»»

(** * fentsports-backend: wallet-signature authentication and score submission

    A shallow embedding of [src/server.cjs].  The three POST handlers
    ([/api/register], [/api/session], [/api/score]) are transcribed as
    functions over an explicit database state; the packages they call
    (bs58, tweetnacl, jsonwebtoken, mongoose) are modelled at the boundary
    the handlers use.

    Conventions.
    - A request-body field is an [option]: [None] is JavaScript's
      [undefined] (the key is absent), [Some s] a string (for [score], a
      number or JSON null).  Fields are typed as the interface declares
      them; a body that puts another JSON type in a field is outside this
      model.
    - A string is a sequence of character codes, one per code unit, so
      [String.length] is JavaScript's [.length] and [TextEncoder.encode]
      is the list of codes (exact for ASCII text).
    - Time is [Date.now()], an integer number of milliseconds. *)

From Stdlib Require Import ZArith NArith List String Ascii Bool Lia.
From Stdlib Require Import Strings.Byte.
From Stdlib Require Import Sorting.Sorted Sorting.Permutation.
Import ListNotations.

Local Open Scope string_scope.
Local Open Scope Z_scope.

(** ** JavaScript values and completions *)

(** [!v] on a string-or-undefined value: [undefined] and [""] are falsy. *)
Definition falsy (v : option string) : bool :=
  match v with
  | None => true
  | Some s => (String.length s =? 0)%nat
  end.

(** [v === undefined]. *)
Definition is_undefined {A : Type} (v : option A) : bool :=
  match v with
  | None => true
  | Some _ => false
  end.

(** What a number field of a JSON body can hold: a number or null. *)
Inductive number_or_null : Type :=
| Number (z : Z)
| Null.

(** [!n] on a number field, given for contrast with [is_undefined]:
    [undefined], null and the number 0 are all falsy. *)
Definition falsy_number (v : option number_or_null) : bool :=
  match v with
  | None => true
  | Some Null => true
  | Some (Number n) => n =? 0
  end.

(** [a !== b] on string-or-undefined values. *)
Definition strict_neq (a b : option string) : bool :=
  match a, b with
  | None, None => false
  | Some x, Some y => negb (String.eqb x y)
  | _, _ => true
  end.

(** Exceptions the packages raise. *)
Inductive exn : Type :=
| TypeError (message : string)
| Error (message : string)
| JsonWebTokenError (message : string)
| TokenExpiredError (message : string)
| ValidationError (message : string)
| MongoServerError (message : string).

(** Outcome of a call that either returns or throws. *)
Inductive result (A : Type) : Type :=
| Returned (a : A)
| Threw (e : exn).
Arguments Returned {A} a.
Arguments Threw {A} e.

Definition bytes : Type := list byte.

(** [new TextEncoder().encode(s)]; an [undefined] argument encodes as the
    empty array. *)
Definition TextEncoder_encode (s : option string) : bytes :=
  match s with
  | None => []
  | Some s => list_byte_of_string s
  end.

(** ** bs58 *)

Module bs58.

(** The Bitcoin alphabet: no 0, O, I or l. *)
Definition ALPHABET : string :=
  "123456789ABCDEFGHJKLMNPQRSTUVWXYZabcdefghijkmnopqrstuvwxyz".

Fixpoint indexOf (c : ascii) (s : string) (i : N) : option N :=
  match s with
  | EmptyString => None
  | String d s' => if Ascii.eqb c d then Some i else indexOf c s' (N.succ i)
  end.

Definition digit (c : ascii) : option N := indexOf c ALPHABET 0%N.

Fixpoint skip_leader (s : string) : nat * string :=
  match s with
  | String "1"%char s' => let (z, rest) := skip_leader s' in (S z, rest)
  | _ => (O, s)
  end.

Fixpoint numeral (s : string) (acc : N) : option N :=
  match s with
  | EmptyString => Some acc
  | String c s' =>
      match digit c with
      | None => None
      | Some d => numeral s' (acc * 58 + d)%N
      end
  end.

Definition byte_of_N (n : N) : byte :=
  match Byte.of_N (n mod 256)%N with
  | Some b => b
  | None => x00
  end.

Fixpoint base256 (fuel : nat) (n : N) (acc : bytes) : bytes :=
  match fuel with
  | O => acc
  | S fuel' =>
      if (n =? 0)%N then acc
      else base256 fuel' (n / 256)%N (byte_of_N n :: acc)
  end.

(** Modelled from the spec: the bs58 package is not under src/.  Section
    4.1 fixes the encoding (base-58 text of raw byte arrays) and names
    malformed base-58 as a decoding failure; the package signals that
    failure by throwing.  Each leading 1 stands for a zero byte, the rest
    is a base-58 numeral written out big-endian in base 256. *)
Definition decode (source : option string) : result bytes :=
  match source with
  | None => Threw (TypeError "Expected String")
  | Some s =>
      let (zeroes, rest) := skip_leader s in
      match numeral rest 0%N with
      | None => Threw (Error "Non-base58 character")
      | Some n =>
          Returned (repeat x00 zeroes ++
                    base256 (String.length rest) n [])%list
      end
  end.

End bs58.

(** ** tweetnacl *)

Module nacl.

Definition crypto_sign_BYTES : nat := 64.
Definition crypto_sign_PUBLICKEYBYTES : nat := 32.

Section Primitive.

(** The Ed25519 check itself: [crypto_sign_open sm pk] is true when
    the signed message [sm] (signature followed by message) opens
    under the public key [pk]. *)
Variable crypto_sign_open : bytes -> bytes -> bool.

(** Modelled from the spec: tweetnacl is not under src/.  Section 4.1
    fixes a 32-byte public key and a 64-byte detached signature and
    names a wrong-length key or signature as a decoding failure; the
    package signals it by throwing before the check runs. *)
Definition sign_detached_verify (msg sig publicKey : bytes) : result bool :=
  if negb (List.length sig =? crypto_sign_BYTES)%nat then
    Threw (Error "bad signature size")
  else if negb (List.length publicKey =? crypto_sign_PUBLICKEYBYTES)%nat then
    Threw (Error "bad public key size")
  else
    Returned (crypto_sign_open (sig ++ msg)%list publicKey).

««

The problem: Copy all the lines from the data above that hold the word "call".

Response area:
    functions over an explicit database state; the packages they call
(** Outcome of a call that either returns or throws. *)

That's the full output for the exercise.